RECORDS SUPPLIED:

++++

(* ===== verification/Supervisor.v ===== *)
(** * The supervisor of background workers

    Models [internal/runtime/supervisor.go]. [sv_step] interleaves the callers of
    the supervisor, one goroutine per worker, the timers of the backoffs and the
    cancellation of the parent context. A goroutine stands at the head of its
    loop, in [Run], in its backoff, or is over; what it does in between takes the
    mutexes one after the other and touches only its own entry. [we_history] (the
    restarts ever allowed) and [we_runs] are kept for the statements. *)

From S2P Require Import Prelude.
From S2P Require Import RuntimeLifecycle.

Inductive RestartPolicy := NeverRestart | RestartTransient.

(** [ws_Run]: whether the function is not nil; what it returns is an event. *)
Record WorkerSpec := mkSpec {
  ws_Name : string; ws_Restart : RestartPolicy; ws_MaxRestarts : Z; ws_RestartWindow : duration; ws_Run : bool
}.

Inductive WorkerState :=
  WorkerStateCreated | WorkerStateRunning | WorkerStateStopped | WorkerStateFailed | WorkerStateDegraded.

Inductive goroutine := AtLoop | InRun | InBackoff (until : time) | Returned.

Inductive worker_error := RunError (e : string) | RunPanic (v : string) | BudgetExceeded (e : worker_error).

Record workerEntry := mkEntry {
  we_spec : WorkerSpec;
  we_state : WorkerState;
  we_restarts : list time;
  we_restartCount : Z;
  we_panics : Z;
  we_lastError : option worker_error;
  we_go : option goroutine;
  we_history : list time;
  we_runs : nat
}.

Definition DefaultMaxWorkers : Z := 64.
Definition DefaultBaseBackoff : duration := 25 * millisecond.
Definition DefaultRestartWindow : duration := 10 * second.
Definition DefaultMaxRestarts : Z := 3.

Definition we_set_state (s : WorkerState) (w : workerEntry) : workerEntry :=
  mkEntry (we_spec w) s (we_restarts w) (we_restartCount w) (we_panics w) (we_lastError w) (we_go w) (we_history w) (we_runs w).
Definition we_set_lastError (e : option worker_error) (w : workerEntry) : workerEntry :=
  mkEntry (we_spec w) (we_state w) (we_restarts w) (we_restartCount w) (we_panics w) e (we_go w) (we_history w) (we_runs w).
Definition we_set_go (g : goroutine) (w : workerEntry) : workerEntry :=
  mkEntry (we_spec w) (we_state w) (we_restarts w) (we_restartCount w) (we_panics w) (we_lastError w) (Some g) (we_history w)
    (we_runs w).
Definition we_add_panic (w : workerEntry) : workerEntry :=
  mkEntry (we_spec w) (we_state w) (we_restarts w) (we_restartCount w) (we_panics w + 1) (we_lastError w) (we_go w)
    (we_history w) (we_runs w).
Definition we_add_run (w : workerEntry) : workerEntry :=
  mkEntry (we_spec w) (we_state w) (we_restarts w) (we_restartCount w) (we_panics w) (we_lastError w) (we_go w)
    (we_history w) (S (we_runs w)).

Definition markRunning (w : workerEntry) : workerEntry := we_set_state WorkerStateRunning w.
Definition markStopped (w : workerEntry) : workerEntry := we_set_state WorkerStateStopped w.
Definition markFailed (e : worker_error) (w : workerEntry) : workerEntry :=
  we_set_lastError (Some e) (we_set_state WorkerStateFailed w).
Definition markDegraded (e : worker_error) (w : workerEntry) : workerEntry :=
  we_set_lastError (Some e) (we_set_state WorkerStateDegraded w).
Definition recordFailure (e : worker_error) (w : workerEntry) : workerEntry := we_set_lastError (Some e) w.

(** The sliding window: whether a restart is allowed, and the restarts in the window. *)
Definition checkAndRecordRestart (now : time) (window : duration) (maxRestarts : Z) (w : workerEntry)
    : bool * Z * workerEntry :=
  let filtered := filter (fun t => now - window < t) (we_restarts w) in
  let put l h := mkEntry (we_spec w) (we_state w) l (we_restartCount w + 1) (we_panics w) (we_lastError w) (we_go w) h (we_runs w) in
  if maxRestarts <=? Z.of_nat (length filtered) then (false, Z.of_nat (length filtered), put filtered (we_history w))
  else (true, Z.of_nat (length filtered) + 1, put (filtered ++ [now]) (we_history w ++ [now])).

(** [None] is the panic of [rand.Int63n] on a bound that is not positive; [rnd]
    is any integer, the random source. *)
Definition calculateBackoff (baseBackoff : duration) (attempt : Z) (rnd : Z) : option duration :=
  let base := if baseBackoff <=? 0 then DefaultBaseBackoff else baseBackoff in
  let shift := if 5 <? attempt then 5 else attempt in
  let backoff := wrap64 (base * 2 ^ shift) in
  let backoff := if 2 * second <? backoff then 2 * second else backoff in
  let n := wrap64 (Z.quot backoff 4 + 1) in
  if n <=? 0 then None else Some (wrap64 (backoff + rnd mod n)).

Record supervisor := mkSupervisor {
  sv_maxWorkers : Z;
  sv_baseBackoff : duration;
  sv_state : State;
  sv_workers : gmap string workerEntry;
  sv_order : list string;
  sv_ctx : option bool;        (* nil, or whether it is cancelled *)
  sv_wg : Z;
  sv_quiesced : bool;
  sv_stopOnce : bool;
  sv_stopDone : bool;
  sv_now : time;
  sv_crashed : bool
}.

Definition sv_set_state (s : State) (v : supervisor) : supervisor :=
  mkSupervisor (sv_maxWorkers v) (sv_baseBackoff v) s (sv_workers v) (sv_order v) (sv_ctx v) (sv_wg v) (sv_quiesced v)
    (sv_stopOnce v) (sv_stopDone v) (sv_now v) (sv_crashed v).
Definition sv_set_workers (m : gmap string workerEntry) (v : supervisor) : supervisor :=
  mkSupervisor (sv_maxWorkers v) (sv_baseBackoff v) (sv_state v) m (sv_order v) (sv_ctx v) (sv_wg v) (sv_quiesced v)
    (sv_stopOnce v) (sv_stopDone v) (sv_now v) (sv_crashed v).
Definition sv_set_order (l : list string) (v : supervisor) : supervisor :=
  mkSupervisor (sv_maxWorkers v) (sv_baseBackoff v) (sv_state v) (sv_workers v) l (sv_ctx v) (sv_wg v) (sv_quiesced v)
    (sv_stopOnce v) (sv_stopDone v) (sv_now v) (sv_crashed v).
Definition sv_set_ctx (c : option bool) (v : supervisor) : supervisor :=
  mkSupervisor (sv_maxWorkers v) (sv_baseBackoff v) (sv_state v) (sv_workers v) (sv_order v) c (sv_wg v) (sv_quiesced v)
    (sv_stopOnce v) (sv_stopDone v) (sv_now v) (sv_crashed v).
Definition sv_set_wg (n : Z) (v : supervisor) : supervisor :=
  mkSupervisor (sv_maxWorkers v) (sv_baseBackoff v) (sv_state v) (sv_workers v) (sv_order v) (sv_ctx v) n (sv_quiesced v)
    (sv_stopOnce v) (sv_stopDone v) (sv_now v) (sv_crashed v).
Definition sv_set_stop (quiesced once done : bool) (v : supervisor) : supervisor :=
  mkSupervisor (sv_maxWorkers v) (sv_baseBackoff v) (sv_state v) (sv_workers v) (sv_order v) (sv_ctx v) (sv_wg v) quiesced
    once done (sv_now v) (sv_crashed v).
Definition sv_crash (v : supervisor) : supervisor :=
  mkSupervisor (sv_maxWorkers v) (sv_baseBackoff v) (sv_state v) (sv_workers v) (sv_order v) (sv_ctx v) (sv_wg v) (sv_quiesced v)
    (sv_stopOnce v) (sv_stopDone v) (sv_now v) true.

(** [NewSupervisor] with the options [WithMaxWorkers] and [WithBaseBackoff]. *)
Definition NewSupervisor (maxWorkers : Z) (baseBackoff : duration) (now : time) : supervisor :=
  mkSupervisor (if 0 <? maxWorkers then maxWorkers else DefaultMaxWorkers)
    (if 0 <? baseBackoff then baseBackoff else DefaultBaseBackoff)
    StateCreated ∅ [] None 0 false false false now false.

(** ** The callers *)

Inductive supervisor_error :=
  ErrWorkerName | ErrWorkerRun | ErrStoppingOrQuiesced | ErrWorkerLimit | ErrWorkerRegistered | ErrCannotStart (s : State).

(** [wg.Add(1)] and [go s.runWorker(entry)]. *)
Definition spawn (name : string) (v : supervisor) : supervisor :=
  sv_set_workers (alter (we_set_go AtLoop) name (sv_workers v)) (sv_set_wg (sv_wg v + 1) v).

Definition Register (spec : WorkerSpec) (v : supervisor) : option supervisor_error * supervisor :=
  if decide (ws_Name spec = EmptyString) then (Some ErrWorkerName, v)
  else if negb (ws_Run spec) then (Some ErrWorkerRun, v)
  else if sv_quiesced v || bool_decide (sv_state v = StateStopping) || bool_decide (sv_state v = StateStopped)
  then (Some ErrStoppingOrQuiesced, v)
  else if sv_maxWorkers v <=? Z.of_nat (size (sv_workers v)) then (Some ErrWorkerLimit, v)
  else match sv_workers v !! ws_Name spec with
       | Some _ => (Some ErrWorkerRegistered, v)
       | None =>
           let entry := mkEntry spec WorkerStateCreated [] 0 0 None None [] 0 in
           let v := sv_set_order (sv_order v ++ [ws_Name spec])
                      (sv_set_workers (<[ws_Name spec := entry]> (sv_workers v)) v) in
           (None, if decide (sv_state v = StateRunning) then spawn (ws_Name spec) v else v)
       end.

(** [Go]. *)
Definition Go (name : string) (fn : bool) : supervisor -> option supervisor_error * supervisor :=
  Register (mkSpec name NeverRestart 0 0 fn).

(** [cancelled]: the state of the parent context. *)
Definition Start (cancelled : bool) (v : supervisor) : option supervisor_error * supervisor :=
  if decide (sv_state v <> StateCreated) then (Some (ErrCannotStart (sv_state v)), v)
  else (None, foldl (fun v name => spawn name v) (sv_set_ctx (Some cancelled) (sv_set_state StateRunning v)) (sv_order v)).

Definition Quiesce (v : supervisor) : supervisor := sv_set_stop true (sv_stopOnce v) (sv_stopDone v) v.

(** [Stop] up to its goroutine; the goroutine's end is [joined]. *)
Definition Stop (v : supervisor) : supervisor :=
  if sv_stopOnce v then v
  else
    let v := sv_set_stop true true (sv_stopDone v) (sv_set_state StateStopping v) in
    match sv_ctx v with Some _ => sv_set_ctx (Some true) v | None => v end.

Definition joined (v : supervisor) : option supervisor :=
  if sv_stopOnce v && negb (sv_stopDone v) && (sv_wg v =? 0)
  then Some (sv_set_stop (sv_quiesced v) true true (sv_set_state StateStopped v))
  else None.

(** ** [runWorker] *)

(** The goroutine returns: [defer s.wg.Done()]. *)
Definition worker_over (name : string) (w : workerEntry) (v : supervisor) : supervisor :=
  sv_set_workers (<[name := we_set_go Returned w]> (sv_workers v)) (sv_set_wg (sv_wg v - 1) v).
Definition worker_at (name : string) (g : goroutine) (w : workerEntry) (v : supervisor) : supervisor :=
  sv_set_workers (<[name := we_set_go g w]> (sv_workers v)) v.

(** The head of the loop, up to the call of [Run]. *)
Definition loop_head (name : string) (w : workerEntry) (v : supervisor) : supervisor :=
  match sv_ctx v with
  | Some false => worker_at name InRun (we_add_run (markRunning w)) v
  | _ => worker_over name (markStopped w) v
  end.

Inductive outcome := RunReturns (e : option string) | RunPanics (v : string).

(** [invokeWorker] returned: the rest of the loop, up to the backoff. *)
Definition loop_rest (name : string) (o : outcome) (rnd : Z) (w : workerEntry) (v : supervisor) : supervisor :=
  let w := match o with RunPanics _ => we_add_panic w | _ => w end in
  let err := match o with RunReturns None => None | RunReturns (Some e) => Some (RunError e) | RunPanics x => Some (RunPanic x) end in
  match sv_ctx v with
  | Some false =>
      match err with
      | None => worker_over name (markStopped w) v
      | Some err =>
          let w := recordFailure err w in
          match ws_Restart (we_spec w) with
          | NeverRestart => worker_over name (markFailed err w) v
          | RestartTransient =>
              let window := if ws_RestartWindow (we_spec w) <=? 0 then DefaultRestartWindow else ws_RestartWindow (we_spec w) in
              let maxRestarts := if ws_MaxRestarts (we_spec w) <=? 0 then DefaultMaxRestarts else ws_MaxRestarts (we_spec w) in
              let '(allowed, attemptInWindow, w) := checkAndRecordRestart (sv_now v) window maxRestarts w in
              if negb allowed then worker_over name (markDegraded (BudgetExceeded err) w) v
              else match calculateBackoff (sv_baseBackoff v) attemptInWindow rnd with
                   | None => sv_crash v    (* the process ends *)
                   | Some backoff => worker_at name (InBackoff (sv_now v + backoff)) w v
                   end
          end
      end
  | _ => worker_over name (markStopped w) v
  end.

(** ** Health *)

Definition degraded_workers (v : supervisor) : list (string * option worker_error) :=
  omap (fun name =>
    w ← sv_workers v !! name;
    match we_state w with
    | WorkerStateDegraded | WorkerStateFailed => Some (name, we_lastError w)
    | _ => None
    end) (sv_order v).

Definition Health (v : supervisor) : health_status * list (string * option worker_error) :=
  if decide (sv_state v = StateFailed) then (HealthUnhealthy, [])
  else match degraded_workers v with
       | [] => (HealthHealthy, [])
       | l => (HealthDegraded, l)
       end.

(** ** Interleavings *)

Inductive sv_event :=
  | EvRegister (spec : WorkerSpec) | EvStart (cancelled : bool) | EvQuiesce | EvStop | EvJoined
  | EvLoop (name : string) | EvReturn (name : string) (o : outcome) (rnd : Z)
  | EvTimer (name : string) | EvBackoffCancelled (name : string)
  | EvParentCancelled | EvTick (d : N).

Definition sv_step (ev : sv_event) (v : supervisor) : option supervisor :=
  if sv_crashed v then None
  else match ev with
  | EvRegister spec => Some (snd (Register spec v))
  | EvStart cancelled => Some (snd (Start cancelled v))
  | EvQuiesce => Some (Quiesce v)
  | EvStop => Some (Stop v)
  | EvJoined => joined v
  | EvLoop name =>
      match sv_workers v !! name with
      | Some w => match we_go w with Some AtLoop => Some (loop_head name w v) | _ => None end
      | None => None
      end
  | EvReturn name o rnd =>
      match sv_workers v !! name with
      | Some w => match we_go w with Some InRun => Some (loop_rest name o rnd w v) | _ => None end
      | None => None
      end
  | EvTimer name =>
      match sv_workers v !! name with
      | Some w =>
          match we_go w with
          | Some (InBackoff until) => if until <=? sv_now v then Some (worker_at name AtLoop w v) else None
          | _ => None
          end
      | None => None
      end
  | EvBackoffCancelled name =>
      match sv_workers v !! name with
      | Some w =>
          match we_go w, sv_ctx v with
          | Some (InBackoff _), Some true => Some (worker_over name (markStopped w) v)
          | _, _ => None
          end
      | None => None
      end
  | EvParentCancelled => match sv_ctx v with Some _ => Some (sv_set_ctx (Some true) v) | None => None end
  | EvTick d =>
      Some (mkSupervisor (sv_maxWorkers v) (sv_baseBackoff v) (sv_state v) (sv_workers v) (sv_order v) (sv_ctx v) (sv_wg v)
        (sv_quiesced v) (sv_stopOnce v) (sv_stopDone v) (sv_now v + Z.of_N d) (sv_crashed v))
  end.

++++

ACTIVITY: Every line that includes "markRunning" must be copied from the material above.

FINISHED TASK:
Definition markRunning (w : workerEntry) : workerEntry := we_set_state WorkerStateRunning w.
  | Some false => worker_at name InRun (we_add_run (markRunning w)) v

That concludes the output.